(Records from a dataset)
*-*-*

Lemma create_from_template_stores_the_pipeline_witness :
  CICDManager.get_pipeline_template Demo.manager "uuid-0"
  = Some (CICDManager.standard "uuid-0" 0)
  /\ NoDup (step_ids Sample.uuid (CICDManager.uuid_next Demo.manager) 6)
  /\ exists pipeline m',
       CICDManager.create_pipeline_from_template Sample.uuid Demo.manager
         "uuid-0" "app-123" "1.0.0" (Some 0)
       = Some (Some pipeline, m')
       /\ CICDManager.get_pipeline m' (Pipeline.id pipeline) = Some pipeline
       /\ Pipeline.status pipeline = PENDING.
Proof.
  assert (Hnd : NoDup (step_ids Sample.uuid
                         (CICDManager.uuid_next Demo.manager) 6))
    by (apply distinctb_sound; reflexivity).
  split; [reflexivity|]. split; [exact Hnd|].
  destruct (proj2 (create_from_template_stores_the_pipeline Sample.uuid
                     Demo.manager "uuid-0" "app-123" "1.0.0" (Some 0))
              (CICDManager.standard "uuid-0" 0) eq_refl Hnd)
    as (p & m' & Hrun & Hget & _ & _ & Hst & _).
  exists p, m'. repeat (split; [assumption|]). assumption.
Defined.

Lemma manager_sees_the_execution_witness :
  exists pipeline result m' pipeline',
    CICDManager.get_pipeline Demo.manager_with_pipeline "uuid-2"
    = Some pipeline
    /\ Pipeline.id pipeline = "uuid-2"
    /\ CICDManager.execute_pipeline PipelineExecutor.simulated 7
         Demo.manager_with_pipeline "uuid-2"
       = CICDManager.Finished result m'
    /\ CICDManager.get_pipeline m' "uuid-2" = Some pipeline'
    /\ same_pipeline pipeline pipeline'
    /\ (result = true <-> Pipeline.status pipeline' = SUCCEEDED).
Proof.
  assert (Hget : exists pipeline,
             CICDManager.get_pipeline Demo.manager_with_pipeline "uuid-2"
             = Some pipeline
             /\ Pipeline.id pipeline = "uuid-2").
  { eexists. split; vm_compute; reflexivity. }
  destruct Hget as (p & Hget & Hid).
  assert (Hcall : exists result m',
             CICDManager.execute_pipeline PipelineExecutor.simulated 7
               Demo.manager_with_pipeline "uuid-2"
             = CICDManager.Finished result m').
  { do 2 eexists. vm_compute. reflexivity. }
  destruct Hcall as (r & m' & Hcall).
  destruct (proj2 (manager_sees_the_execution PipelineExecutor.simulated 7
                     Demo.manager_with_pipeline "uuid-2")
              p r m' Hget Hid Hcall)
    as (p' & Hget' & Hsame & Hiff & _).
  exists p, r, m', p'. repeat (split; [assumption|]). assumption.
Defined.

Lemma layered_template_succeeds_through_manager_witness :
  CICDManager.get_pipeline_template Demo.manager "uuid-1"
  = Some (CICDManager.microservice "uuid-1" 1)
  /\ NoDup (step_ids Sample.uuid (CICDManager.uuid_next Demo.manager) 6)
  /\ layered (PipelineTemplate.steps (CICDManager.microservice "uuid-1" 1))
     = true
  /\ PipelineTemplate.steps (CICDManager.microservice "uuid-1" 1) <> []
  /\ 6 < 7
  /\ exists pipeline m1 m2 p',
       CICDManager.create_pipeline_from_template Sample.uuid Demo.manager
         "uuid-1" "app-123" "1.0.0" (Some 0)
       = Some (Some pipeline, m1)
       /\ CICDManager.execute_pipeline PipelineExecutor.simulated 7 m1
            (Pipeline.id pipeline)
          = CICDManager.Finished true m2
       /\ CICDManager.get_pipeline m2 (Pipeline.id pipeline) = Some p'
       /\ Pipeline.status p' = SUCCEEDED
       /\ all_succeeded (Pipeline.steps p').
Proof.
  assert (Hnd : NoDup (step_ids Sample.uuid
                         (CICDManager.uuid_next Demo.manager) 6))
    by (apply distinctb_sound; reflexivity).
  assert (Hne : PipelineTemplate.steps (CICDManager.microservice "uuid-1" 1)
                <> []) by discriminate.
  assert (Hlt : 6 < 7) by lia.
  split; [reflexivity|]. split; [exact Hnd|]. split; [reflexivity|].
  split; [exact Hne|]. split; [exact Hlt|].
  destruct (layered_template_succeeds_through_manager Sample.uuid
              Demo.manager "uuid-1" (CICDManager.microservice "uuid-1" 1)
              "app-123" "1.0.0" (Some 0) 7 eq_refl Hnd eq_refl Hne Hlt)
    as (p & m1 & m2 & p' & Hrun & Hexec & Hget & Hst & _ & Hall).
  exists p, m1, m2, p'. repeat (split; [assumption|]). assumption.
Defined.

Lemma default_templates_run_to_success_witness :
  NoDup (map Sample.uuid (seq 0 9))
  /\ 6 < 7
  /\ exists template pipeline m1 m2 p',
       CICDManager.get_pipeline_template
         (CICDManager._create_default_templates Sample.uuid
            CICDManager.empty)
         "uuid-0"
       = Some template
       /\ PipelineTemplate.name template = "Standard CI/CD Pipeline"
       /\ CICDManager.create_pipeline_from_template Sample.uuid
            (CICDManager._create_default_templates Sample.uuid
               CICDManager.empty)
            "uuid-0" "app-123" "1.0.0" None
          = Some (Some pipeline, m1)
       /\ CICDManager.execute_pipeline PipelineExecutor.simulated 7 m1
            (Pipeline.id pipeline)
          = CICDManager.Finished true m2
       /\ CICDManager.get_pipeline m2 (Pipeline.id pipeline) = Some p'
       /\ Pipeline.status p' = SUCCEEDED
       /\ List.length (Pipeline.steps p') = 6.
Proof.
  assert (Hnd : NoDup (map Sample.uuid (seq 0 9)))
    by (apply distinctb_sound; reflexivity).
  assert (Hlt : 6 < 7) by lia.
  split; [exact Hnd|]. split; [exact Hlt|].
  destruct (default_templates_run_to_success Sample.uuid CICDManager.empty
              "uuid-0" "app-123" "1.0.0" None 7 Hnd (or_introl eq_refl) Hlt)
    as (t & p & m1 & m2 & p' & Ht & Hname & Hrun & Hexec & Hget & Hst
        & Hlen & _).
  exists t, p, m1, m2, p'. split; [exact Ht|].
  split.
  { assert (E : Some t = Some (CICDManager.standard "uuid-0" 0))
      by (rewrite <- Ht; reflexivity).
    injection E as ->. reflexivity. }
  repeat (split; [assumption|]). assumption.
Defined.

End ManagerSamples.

*-*-*

> TASK TO COMPLETE
Word for word, restate all of the data shown above.

> TASK OUTPUT
Lemma create_from_template_stores_the_pipeline_witness :
  CICDManager.get_pipeline_template Demo.manager "uuid-0"
  = Some (CICDManager.standard "uuid-0" 0)
  /\ NoDup (step_ids Sample.uuid (CICDManager.uuid_next Demo.manager) 6)
  /\ exists pipeline m',
       CICDManager.create_pipeline_from_template Sample.uuid Demo.manager
         "uuid-0" "app-123" "1.0.0" (Some 0)
       = Some (Some pipeline, m')
       /\ CICDManager.get_pipeline m' (Pipeline.id pipeline) = Some pipeline
       /\ Pipeline.status pipeline = PENDING.
Proof.
  assert (Hnd : NoDup (step_ids Sample.uuid
                         (CICDManager.uuid_next Demo.manager) 6))
    by (apply distinctb_sound; reflexivity).
  split; [reflexivity|]. split; [exact Hnd|].
  destruct (proj2 (create_from_template_stores_the_pipeline Sample.uuid
                     Demo.manager "uuid-0" "app-123" "1.0.0" (Some 0))
              (CICDManager.standard "uuid-0" 0) eq_refl Hnd)
    as (p & m' & Hrun & Hget & _ & _ & Hst & _).
  exists p, m'. repeat (split; [assumption|]). assumption.
Defined.

Lemma manager_sees_the_execution_witness :
  exists pipeline result m' pipeline',
    CICDManager.get_pipeline Demo.manager_with_pipeline "uuid-2"
    = Some pipeline
    /\ Pipeline.id pipeline = "uuid-2"
    /\ CICDManager.execute_pipeline PipelineExecutor.simulated 7
         Demo.manager_with_pipeline "uuid-2"
       = CICDManager.Finished result m'
    /\ CICDManager.get_pipeline m' "uuid-2" = Some pipeline'
    /\ same_pipeline pipeline pipeline'
    /\ (result = true <-> Pipeline.status pipeline' = SUCCEEDED).
Proof.
  assert (Hget : exists pipeline,
             CICDManager.get_pipeline Demo.manager_with_pipeline "uuid-2"
             = Some pipeline
             /\ Pipeline.id pipeline = "uuid-2").
  { eexists. split; vm_compute; reflexivity. }
  destruct Hget as (p & Hget & Hid).
  assert (Hcall : exists result m',
             CICDManager.execute_pipeline PipelineExecutor.simulated 7
               Demo.manager_with_pipeline "uuid-2"
             = CICDManager.Finished result m').
  { do 2 eexists. vm_compute. reflexivity. }
  destruct Hcall as (r & m' & Hcall).
  destruct (proj2 (manager_sees_the_execution PipelineExecutor.simulated 7
                     Demo.manager_with_pipeline "uuid-2")
              p r m' Hget Hid Hcall)
    as (p' & Hget' & Hsame & Hiff & _).
  exists p, r, m', p'. repeat (split; [assumption|]). assumption.
Defined.

Lemma layered_template_succeeds_through_manager_witness :
  CICDManager.get_pipeline_template Demo.manager "uuid-1"
  = Some (CICDManager.microservice "uuid-1" 1)
  /\ NoDup (step_ids Sample.uuid (CICDManager.uuid_next Demo.manager) 6)
  /\ layered (PipelineTemplate.steps (CICDManager.microservice "uuid-1" 1))
     = true
  /\ PipelineTemplate.steps (CICDManager.microservice "uuid-1" 1) <> []
  /\ 6 < 7
  /\ exists pipeline m1 m2 p',
       CICDManager.create_pipeline_from_template Sample.uuid Demo.manager
         "uuid-1" "app-123" "1.0.0" (Some 0)
       = Some (Some pipeline, m1)
       /\ CICDManager.execute_pipeline PipelineExecutor.simulated 7 m1
            (Pipeline.id pipeline)
          = CICDManager.Finished true m2
       /\ CICDManager.get_pipeline m2 (Pipeline.id pipeline) = Some p'
       /\ Pipeline.status p' = SUCCEEDED
       /\ all_succeeded (Pipeline.steps p').
Proof.
  assert (Hnd : NoDup (step_ids Sample.uuid
                         (CICDManager.uuid_next Demo.manager) 6))
    by (apply distinctb_sound; reflexivity).
  assert (Hne : PipelineTemplate.steps (CICDManager.microservice "uuid-1" 1)
                <> []) by discriminate.
  assert (Hlt : 6 < 7) by lia.
  split; [reflexivity|]. split; [exact Hnd|]. split; [reflexivity|].
  split; [exact Hne|]. split; [exact Hlt|].
  destruct (layered_template_succeeds_through_manager Sample.uuid
              Demo.manager "uuid-1" (CICDManager.microservice "uuid-1" 1)
              "app-123" "1.0.0" (Some 0) 7 eq_refl Hnd eq_refl Hne Hlt)
    as (p & m1 & m2 & p' & Hrun & Hexec & Hget & Hst & _ & Hall).
  exists p, m1, m2, p'. repeat (split; [assumption|]). assumption.
Defined.

Lemma default_templates_run_to_success_witness :
  NoDup (map Sample.uuid (seq 0 9))
  /\ 6 < 7
  /\ exists template pipeline m1 m2 p',
       CICDManager.get_pipeline_template
         (CICDManager._create_default_templates Sample.uuid
            CICDManager.empty)
         "uuid-0"
       = Some template
       /\ PipelineTemplate.name template = "Standard CI/CD Pipeline"
       /\ CICDManager.create_pipeline_from_template Sample.uuid
            (CICDManager._create_default_templates Sample.uuid
               CICDManager.empty)
            "uuid-0" "app-123" "1.0.0" None
          = Some (Some pipeline, m1)
       /\ CICDManager.execute_pipeline PipelineExecutor.simulated 7 m1
            (Pipeline.id pipeline)
          = CICDManager.Finished true m2
       /\ CICDManager.get_pipeline m2 (Pipeline.id pipeline) = Some p'
       /\ Pipeline.status p' = SUCCEEDED
       /\ List.length (Pipeline.steps p') = 6.
Proof.
  assert (Hnd : NoDup (map Sample.uuid (seq 0 9)))
    by (apply distinctb_sound; reflexivity).
  assert (Hlt : 6 < 7) by lia.
  split; [exact Hnd|]. split; [exact Hlt|].
  destruct (default_templates_run_to_success Sample.uuid CICDManager.empty
              "uuid-0" "app-123" "1.0.0" None 7 Hnd (or_introl eq_refl) Hlt)
    as (t & p & m1 & m2 & p' & Ht & Hname & Hrun & Hexec & Hget & Hst
        & Hlen & _).
  exists t, p, m1, m2, p'. split; [exact Ht|].
  split.
  { assert (E : Some t = Some (CICDManager.standard "uuid-0" 0))
      by (rewrite <- Ht; reflexivity).
    injection E as ->. reflexivity. }
  repeat (split; [assumption|]). assumption.
Defined.

End ManagerSamples.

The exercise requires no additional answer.